Los navegantes exponen en la playa sus mercancías. Herramientas y armas de bronce, cuentas y collares, alfarería, telas*, perfumes... Al lado ponen pequeñas muestras de lo que buscan: trigo, aceite, oro, plata, cobre, estaño, tal vez marfil, ámbar, maderas de olor, resinas... Los nativos observan y buscan lo que piden los comerciantes. Lo traen y lo ponen junto a las mercancías. Si las cantidades son suficientes, los fenicios lo aceptan. Si no es así, esperan o incluso hacen el amago de recoger sus bienes. Si los habitantes creen que los marinos piden demasiado, se van mostrándose desdeñosos... y así se pasa del simple trueque al regateo, que acaba por ser un aliciente más de la transacción. Cuando todos están contentos, el trato se cierra y se celebra con risas y abrazos. Puede que los mercaderes abran un ánfora de vino y ofrezcan una libación a sus anfitriones.

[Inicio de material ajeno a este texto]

Lemma strip_common_spec b t b' t' :
  strip_common b t = (b', t') -> exists c, b = c ++ b' /\ t = c ++ t'.
Proof.
  revert t. induction b as [|x b IH]; intros [|y t]; cbn; try (intros [= <- <-]; by exists []).
  destruct (str_eqb x y) eqn:E; [|intros [= <- <-]; by exists []].
  apply str_eqb_eq in E as ->. intros (c & -> & ->)%IH. by exists (y :: c).
Qed.

Lemma path_Clean_abs p : IsAbs p = true -> IsAbs (path_Clean p) = true /\ path_Clean p <> ".".
Proof.
  unfold IsAbs. intros H. destruct (path_Clean_shape p) as (n & ps & _ & _ & ->).
  { by intros ->. }
  rewrite H. split; [apply (has_prefix_app "/") | done].
Qed.

(** The path lies in the tree under [root]. *)
Definition under (root p : string) : Prop :=
  IsAbs (path_Clean p) = true /\
  elems (path_Clean root) `prefix_of` elems (path_Clean p).

(** A relative path that does not go up leads below the base. *)
Lemma rel_under root p rel :
  IsAbs root = true -> Rel root p = Ok rel ->
  str_eqb rel ".." || HasPrefix rel "../" = false -> under root p.
Proof.
  intros Ha. destruct (path_Clean_abs root Ha) as [Hb Hd]. unfold Rel, under. cbv zeta.
  destruct (str_eqb (path_Clean p) (path_Clean root)) eqn:E.
  { apply str_eqb_eq in E as ->. done. }
  rewrite Hb. destruct (IsAbs (path_Clean p)); cbn [Bool.eqb negb]; [|done].
  apply str_eqb_neq in Hd. rewrite Hd.
  destruct (strip_common _ _) as [b t] eqn:Es. apply strip_common_spec in Es as (c & Hc & Ht).
  rewrite Hc, Ht. destruct b as [|x b].
  { intros _ _. rewrite app_nil_r. split; [done|]. by exists t. }
  intros Hrel Hno. exfalso.
  assert (rel = Join (".." :: ((fun _ => "..") <$> b) ++ t) "/") as ->.
  { revert Hrel. cbn [fmap list_fmap app]. repeat case_match; congruence. }
  destruct (join_dotdot (((fun _ => "..") <$> b) ++ t)) as [H|H]; rewrite H in Hno;
    rewrite ?str_eqb_refl, ?orb_true_r in Hno; done.
Qed.

Lemma WithinRepo_under EvalSymlinks root input p :
  IsAbs root = true -> WithinRepo EvalSymlinks root input = Ok p -> under root p.
Proof.
  intros Ha. unfold WithinRepo. cbv zeta.
  destruct (str_eqb root "") eqn:E0; [done|].
  destruct (str_eqb (TrimSpace input) "").
  { intros [= <-]. split; [by apply path_Clean_abs | done]. }
  destruct (EvalSymlinks _) as [resolved|err]; [|done].
  destruct (Rel root resolved) as [rel|err] eqn:Er; [|done].
  destruct (str_eqb rel ".." || _) eqn:En; [done|]. intros [= <-]. by eapply rel_under.
Qed.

Decimos fenicio como sinónimo de agarrado, tacaño, incluso estafador. Nada más falso: los marinos saben que un día volverán a estas costas, si no ellos tal vez sus hermanos, sus hijos, sus vecinos... No hay estafas, todos deben quedar contentos, o el próximo barco no será bien recibido. Y del entendimiento obligado acabarán por surgir lazos, poco a poco. Con el tiempo la llegada de los navegantes será acogida con alegría y fiestas, y se les despedirá con buenos deseos y ánimos para el regreso.
Porque no roban. No saquean. No usurpan. Ellos hablan y negocian.
*Donde la ropa es de color crudo, a lo sumo azulada o rojiza, el fulgurante púrpura de las telas cananeas es una visión de otro mundo. Su tinte, extraído del murex, no ha sido superado ni con las modernas anilinas.